# Help with avatar.



## Desax (Jul 4, 2007)

Ok, I am trying to upload a pic of wife and I with Boots Randolph, from my computer. The upload has failed twice. I believe it may have something to do with the pixel size of the real pic vs's what is allowed and I have not a clue how to adjust it because I am an Idiot with computers. There,,, I feel better already.


----------



## Bossman (Nov 11, 2005)

If the picture is indeed too big, try this:

Start-Programs-Accessories-> Paint

File, Open-> browse to the picture and press open.

Image-> Stretch/Skew: Change those first two percentages to something less than 100 (but keep them both the same or else your image won't shrink proportionately.) Press OK.

File, Save As... ->re-name it so you don't lose the original picture

Then try uploading.


----------



## Mark5047 (Apr 8, 2003)

Bossman said:


> If the picture is indeed too big, try this:
> 
> Start-Programs-Accessories-> Paint
> 
> ...


LOL - you assume because he cant edit a file he must be using a PC instead of a Mac? Sorry, that just struck me funny.....

If you are using a PC and are running Windows XP or later, it might be easier to edit the file by using Microsoft Picture Manager. If you locate the file and right click then select 'edit' it will launch MS Picture Manager for you. Look to the right and you will see an option to resize, select that then click the radio button 'percent of original width x height' and make the number small enough to fit for your avatar. You will see it gives the new size in pixels. Select something that is 150 X 150 or smaller
Save the file under a new name as to not mess with your original.


----------



## Desax (Jul 4, 2007)

Bossman, it looks like it worked... You Da Man!!


----------



## Dr G (Feb 2, 2003)

Now turn on your PM (private message) option.


----------



## Desax (Jul 4, 2007)

Ok, here we go again. Dr. G. when I co to the User CP, half way down it show the private msg thing, but how do I turn it on, I thought I had it on.


----------



## Dr G (Feb 2, 2003)

Control panel - edit options - enable private messaging.


----------



## Desax (Jul 4, 2007)

Dr G. I checked that this am. I believe I turned it on this am, not knowing it wasn't on. The only thing not on now is the invisible button, all the other options are green ticked to "on". Thanks. Wish the website had a little tone of somesort letting you know you had some new mail, but I must counter that with my belief of this being about the best Sax related site out there.


----------



## Bossman (Nov 11, 2005)

Mark5047 said:


> LOL - you assume because he cant edit a file he must be using a PC instead of a Mac? Sorry, that just struck me funny.....
> 
> If you are using a PC and are running Windows XP or later, it might be easier to edit the file by using Microsoft Picture Manager. If you locate the file and right click then select 'edit' it will launch MS Picture Manager for you. Look to the right and you will see an option to resize, select that then click the radio button 'percent of original width x height' and make the number small enough to fit for your avatar. You will see it gives the new size in pixels. Select something that is 150 X 150 or smaller
> Save the file under a new name as to not mess with your original.
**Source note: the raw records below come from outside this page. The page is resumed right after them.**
(** * Synthesis comparison utility (synthesis/synth-util.py)

    A shallow embedding of the metric extractors, the three flow runners,
    the comparator and the batch driver of [synth-util.py], with the
    properties the specification states about them.

    Modelling conventions.
    - Python [int] is [Z]; Python [float] (wall-clock seconds and their
      quotients) is modelled by the rationals [Q], so rounding is not
      represented; [None] is [None] of an [option].
    - Text is [string]: the characters of a decoded file, restricted to the
      code points below 256.
    - A [dict] whose keys vary at run time is a [gmap string _]; a dict whose
      iteration order is observable (the [*_all] mappings) is an association
      list in insertion order.
    - The outside world (tools, file system, clock) is an explicit oracle
      record; an operation that can raise returns a [fallible] value. *)

From Stdlib Require Import ZArith QArith List String Ascii Bool Lia.
From Stdlib Require Import Sorted Permutation.
From Stdlib Require OrderedTypeEx.
From stdpp Require Import base gmap strings list fin_maps.

Close Scope Q_scope.
Local Open Scope string_scope.
Local Open Scope list_scope.

(* ===================================================================== *)
(** * Characters and the [re] fragment used by the extractors            *)
(* ===================================================================== *)

Module Re.

(** [\n] *)
Definition newline : ascii := ascii_of_nat 10.

(** [\s] on [str] patterns: [str.isspace] below code point 256. *)
Definition is_space (a : ascii) : bool :=
  let n := nat_of_ascii a in
  ((9 <=? n) && (n <=? 13) || (28 <=? n) && (n <=? 32)
   || (n =? 133) || (n =? 160))%nat.

(** [\d]: below code point 256 only the ASCII digits are decimal digits. *)
Definition is_digit (a : ascii) : bool :=
  let n := nat_of_ascii a in ((48 <=? n) && (n <=? 57))%nat.

(** [.] without [re.DOTALL]: anything but a newline. *)
Definition is_dot (a : ascii) : bool := negb (Ascii.eqb a newline).

(** A literal character. *)
Definition is_chr (c : ascii) (a : ascii) : bool := Ascii.eqb a c.

(** Quantifiers: [x], [x*], [x*?], [x+]. *)
Inductive quant : Type := Once | Star | LazyStar | Plus.

(** The patterns of this program are sequences of quantified character
    classes, some of them wrapped in a capturing group, and the anchor [^]. *)
Inductive item : Type :=
| Atom (cls : ascii -> bool) (q : quant) (captured : bool)
| Bol.

Definition pattern : Type := list item.

(** A run of literal characters. *)
Fixpoint lit (w : string) : pattern :=
  match w with
  | EmptyString => []
  | String c w' => Atom (is_chr c) Once false :: lit w'
  end.

(** [^] under [re.MULTILINE]: start of the text or just after a newline. *)
Definition at_bol (prev : option ascii) : bool :=
  match prev with
  | None => true
  | Some a => Ascii.eqb a newline
  end.

(** Result of matching the rest of a pattern: characters consumed and the
    captured groups, in order. *)
Definition mres : Type := (nat * list string)%type.

Definition cont : Type := option ascii -> string -> option mres.

(** Greedy repetition: take as many characters as possible, give back one at
    a time while the continuation fails.  Returns the number of characters
    the repetition kept together with the continuation's result. *)
Fixpoint greedy_rep (c : ascii -> bool) (k : cont) (prev : option ascii)
    (s : string) : option (nat * mres) :=
  match s with
  | String a s' =>
      if c a then
        match greedy_rep c k (Some a) s' with
        | Some (i, r) => Some (S i, r)
        | None => option_map (pair O) (k prev s)
        end
      else option_map (pair O) (k prev s)
  | EmptyString => option_map (pair O) (k prev s)
  end.

(** Lazy repetition: try the continuation first, take one more character
    only when it fails. *)
Fixpoint lazy_rep (c : ascii -> bool) (k : cont) (prev : option ascii)
    (s : string) : option (nat * mres) :=
  match k prev s with
  | Some r => Some (O, r)
  | None =>
      match s with
      | String a s' =>
          if c a then
            match lazy_rep c k (Some a) s' with
            | Some (i, r) => Some (S i, r)
            | None => None
            end
          else None
      | EmptyString => None
      end
  end.

(** The first [n] characters of [s]. *)
Fixpoint take_str (n : nat) (s : string) : string :=
  match n, s with
  | S n', String a s' => String a (take_str n' s')
  | _, _ => EmptyString
  end.

(** Put together what one item consumed and what the rest consumed. *)
Definition close (captured : bool) (s : string) (r : option (nat * mres))
  : option mres :=
  match r with
  | Some (i, (n, gs)) =>
      Some ((i + n)%nat, if captured then take_str i s :: gs else gs)
  | None => None
  end.
(** * rustify: Option and Result containers with per-instance combinators

    A shallow embedding of [src/lib/option.ts] and of the Result source file
    (its sibling, which exports [Ok], [Err] and [resultFactory]).

    The library is dynamically typed at run time, so the embedding keeps one
    universe [val] of JavaScript values.  An Option or a Result is a plain
    object: a finite map from property names to values, holding the tag under
    ["type"], the payload under ["value"] or ["error"], and one property per
    combinator whose value is a reference to the library function of that
    name.  Parameters are typed the way the TypeScript signatures type them:
    a receiver or an [other] operand is an object, a callback is a function
    that may act on the world and may throw, a message is a string. *)

From Stdlib Require Import ZArith String List Bool.
From stdpp Require Import base strings gmap pretty.

Local Open Scope string_scope.
Local Open Scope Z_scope.

(** ** Values *)

(** A reference to a function declared by the library: the file that declares
    it and its identifier. *)
Inductive lib_fn : Type :=
| OptionFn (name : string)
| ResultFn (name : string).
I just assumed windows because most people in the world use windows. I use mac, fwiw.


----------



## SAXISMYAXE (Jun 13, 2003)

Desax,

I checked your user settings and permissions, and you have everything in order now.


----------



## ratracer (Jan 23, 2007)

Wow! Glad it got straightened out. That picture is priceless!


----------



## Dr G (Feb 2, 2003)

SAXISMYAXE said:


> Desax,
> 
> I checked your user settings and permissions, and you have everything in order now.


Must be me then. I'm getting a dead end when I try to PM Desax. 

"Desax has chosen not to receive private messages or may not be allowed to receive private messages. Therefore you may not send your message to him/her."


----------



## Chris S (Jun 3, 2004)

Dr G said:


> Must be me then. I'm getting a dead end when I try to PM Desax.
> 
> "Desax has chosen not to receive private messages or may not be allowed to receive private messages. Therefore you may not send your message to him/her."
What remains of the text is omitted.